Luxury Hotels

A luxury hotel takes a new look at food

Flank steak on the breakfast menu

It is time to salute the food at Los Angeles’ youngest big hotel, the 889-room InterContinental Los Angeles Downtown. Perhaps it is because it has a perennially-young French boss, Jean-Jacques Reibel, he who made food such an essential part of his previous hotel, InterContinental Hong Kong. The success of the dining here is undoubtedly also because of this luxury property’s exuberantly charming chef, Todd Sicolo, an upper-New York State boy who has cooked with many of the best culinarians in the USA. Here, there is a modern French brasserie, Boucherie, unfortunately on its night off when the gal was there.

Items to-go

I caught up with Todd Sicolo over the fantastic breakfast buffet at Dekkadance, on the hotel’s 69th floor. As well as all the usuals, plus breads from La Brea, there were pizzas, including a chocolate one shown here.
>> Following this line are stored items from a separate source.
(* ===== verification/PatchFsFacts.v ===== *)
(** * Facts about applying hunks

    What the patch tool relies on of a file system is the class
    [LawfulFileSystem]; [MemFs] discharges it with an in-memory store of files
    and directories.  The theorems are proved against the class. *)

From S2P Require Import Prelude RustStr PatchParser PatchApply PatchFs.

(** The text of every path, as reading sees it. *)
Definition view {F} `{!ExecutorFileSystem F} (fs : F) (p : str) : option str :=
  match read_file_text fs p with Ok s => Some s | Err _ => None end.

(** A path that is a regular file and not a link, or does not exist. *)
Definition plain {F} `{!ExecutorFileSystem F} (fs : F) (p : str) : Prop :=
  match get_metadata fs p with
  | Ok m => is_file m = true ∧ is_symlink m = false
  | Err e => kind_is_not_found e = true
  end.

Definition upd (v : str → option str) (p : str) (c : option str) (q : str) : option str :=
  if bool_decide (q = p) then c else v q.

(** What the patch tool relies on, of a file system in which different paths
    name different files and that nobody else changes: a write to a plain path
    changes that path only; a write that reports a missing parent changes
    nothing; creating a directory with its parents changes the text of no file
    (a directory has none), and the paths right below it stay plain; removing
    changes the path only, and on success it is gone. *)
Class LawfulFileSystem (F : Type) `{!ExecutorFileSystem F} `{!PathOps} := {
  write_ok fs p c fs' :
    plain fs p → write_file fs p c = (fs', Ok tt) → ∀ q, view fs' q = upd (view fs) p (Some c) q;
  write_not_found fs p c fs' e :
    write_file fs p c = (fs', Err e) → kind_is_not_found e = true →
    (∀ q, view fs' q = view fs q) ∧ (plain fs p → plain fs' p);
  mkdir_texts fs d fs' r q :
    create_directory fs d = (fs', r) → view fs' q = view fs q;
  mkdir_child fs d fs' r p :
    create_directory fs d = (fs', r) → path_parent p = Some d → plain fs p → plain fs' p;
  remove_ok fs p fs' :
    remove fs p = (fs', Ok tt) → ∀ q, view fs' q = upd (view fs) p None q;
  remove_err fs p fs' e :
    remove fs p = (fs', Err e) → ∀ q, q ≠ p → view fs' q = view fs q;
}.

(** Undoing one recorded change, and a list of changes from the last to the
    first. *)
Definition undo (v : str → option str) (c : AppliedPatchChange) : str → option str :=
  match change c with
  | ChangeAdd _ overwritten => upd v (change_path c) overwritten
  | ChangeDelete content => upd v (change_path c) (Some content)
  | ChangeUpdate None old _ _ => upd v (change_path c) (Some old)
  | ChangeUpdate (Some dest) old overwritten _ =>
      upd (upd v dest overwritten) (change_path c) (Some old)
  end.

Definition undo_all (v : str → option str) (cs : list AppliedPatchChange) : str → option str :=
  foldr (fun c v => undo v c) v cs.

Section Facts.
Context {F : Type} `{FS : !ExecutorFileSystem F} `{PO : !PathOps} `{LF : !LawfulFileSystem F}.

(** [v'] is reached from [v] by the changes [cs], which can be undone. *)
Definition undoes (v v' : str → option str) (cs : list AppliedPatchChange) : Prop :=
  ∀ q, undo_all v' cs q = v q.

Lemma upd_ext v v' p c q : (∀ q, v q = v' q) → upd v p c q = upd v' p c q.
Proof. intros Hv. unfold upd. by case_match. Qed.

Lemma undo_ext v v' c q : (∀ q, v q = v' q) → undo v c q = undo v' c q.
Proof.
  intros Hv. unfold undo. destruct (change c) as [| |[]]; repeat (apply upd_ext; intros); done.
Qed.

Lemma undo_all_ext v v' cs q : (∀ q, v q = v' q) → undo_all v cs q = undo_all v' cs q.
Proof. revert q. induction cs as [|c cs IH]; intros q Hv; [apply Hv|]. by apply undo_ext; auto. Qed.

Lemma undoes_app v1 v2 v3 cs1 cs2 :
  undoes v1 v2 cs1 → undoes v2 v3 cs2 → undoes v1 v3 (cs1 ++ cs2).
Proof.
  intros H1 H2 q. unfold undo_all. rewrite foldr_app. rewrite <- H1.
  apply undo_all_ext. exact H2.
Qed.
Definition acquire_workspace_pair (first second : Uuid) : Prog unit :=
  if (first <? second)%N
  then do _ := acquire_workspace_lock first in acquire_workspace_lock second
  else do _ := acquire_workspace_lock second in acquire_workspace_lock first.

(** ** Running git *)

Definition git_failure (operation : string) (o : Output) : GitRuntimeError :=
  let message := join [32%N] (take 4 (lines (from_utf8_lossy (stderr o)))) in
  GitFailed (lit operation)
    (if seqb message []
     then lit "process exited with " ++
          (let code := default (-1)%Z (exit_code o) in if (code <? 0)%Z then dash :: show_N (Z.to_N (- code)) else show_N (Z.to_N code))
     else message).

Definition success (o : Output) : bool := bool_decide (exit_code o = Some 0%Z).

Definition NO_HOOKS : list Arg := [word "-c"; word "core.hooksPath=/dev/null"].

Definition git_output (operation : string) (cwd : option Path) (args : list Arg) (accepted : list Z) : Op Output :=
  do! o := io operation (RunGit cwd (NO_HOOKS ++ args)) in
  if existsb (Z.eqb (default (-1)%Z (exit_code o))) accepted then ok o else fail (git_failure operation o).

Definition git (operation : string) (cwd : option Path) (args : list Arg) : Op unit :=
  do! _ := git_output operation cwd args [0%Z] in ok tt.

Definition git_text (operation : string) (cwd : option Path) (args : list Arg) : Op str :=
  do! o := git_output operation cwd args [0%Z] in
  match from_utf8 (stdout o) with
  | Ok value => ok (trim value)
  | Err _ => fail (GitFailed (lit operation) (lit "Git returned non-UTF-8 output"))
  end.

(** ** Workspaces *)

Definition workspace_path (workspace : Uuid) : Path := workspaces rt ++ [show_uuid workspace].

Definition require_base_workspace (id : Uuid) : Op Path :=
  let workspace := workspace_path id in
  do! _ := ensure_owned_workspace (workspaces rt) workspace in
  do exists_ := call (Exists (workspace ++ [lit ".git"])) in
  do! _ := check exists_ (GitConflict (lit "workspace is not a Git checkout")) in
  ok workspace.

Definition require_workspace (id : Uuid) : Op Path :=
  do! workspace := require_base_workspace id in
  do selected := call (GetRoot id) in
  match selected with
  | None => ok workspace
  | Some selected =>
      if path_starts_with selected workspace then
        do safe := git_marker_is_safe selected in
        do! _ := check safe (UnsafePath (lit "selected Git root is no longer a safe workspace repository")) in
        ok selected
      else fail (UnsafePath (lit "selected Git root is no longer a safe workspace repository"))
  end.

(** The preamble of most operations. *)
Definition in_workspace {A} (id : Uuid) (k : Path → Op A) : Op A :=
  do _ := acquire_workspace_lock id in
  do! workspace := require_workspace id in
  k workspace.

(** Each component must exist and be no link. *)
Definition nested_step (candidate : Path) (c : Component) : Op Path :=
  match c with
  | Normal name =>
      let candidate := candidate ++ [name] in
      do! m := io "inspect nested Git root" (SymlinkMetadata candidate) in
      do! _ := check (negb (meta_symlink m)) (UnsafePath (lit "nested Git root contains a symlink")) in
      ok candidate
  | _ => fail (UnsafePath (lit "invalid nested Git root"))
  end.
And for the really hearty there were whole flank steaks, carved to order, a reminder that a few years ago I toured Australia on the same breakfast day in, day out, namely lamb cutlets (looking back my first thought is that tastes change, and thank goodness).

Neighbours…

Dekkadance is a gathering place for hotel guests and also local residents – it is within minutes of both Los Angeles’ Chinatown and Koreatown, and, as the photo on the left shows, it is next door to significant big-name headquarters. And that is another reason that the food policy here is so well thought out. Rooms’ automatic minibars have Veuve Clicquot Champagne as well as LA Press local juices, cold-pressed with caffeine: my favourite was ’72° and sunny’, with apple, carrot, cayenne, ginger, lemon and lime, and apple cider vinegar. These drinks are also in the luxury hotel’s ground floor vestibule, shared with the building’s office block . There is a to-go area here, which probably makes more money per square foot than any fancy restaurant. Clever.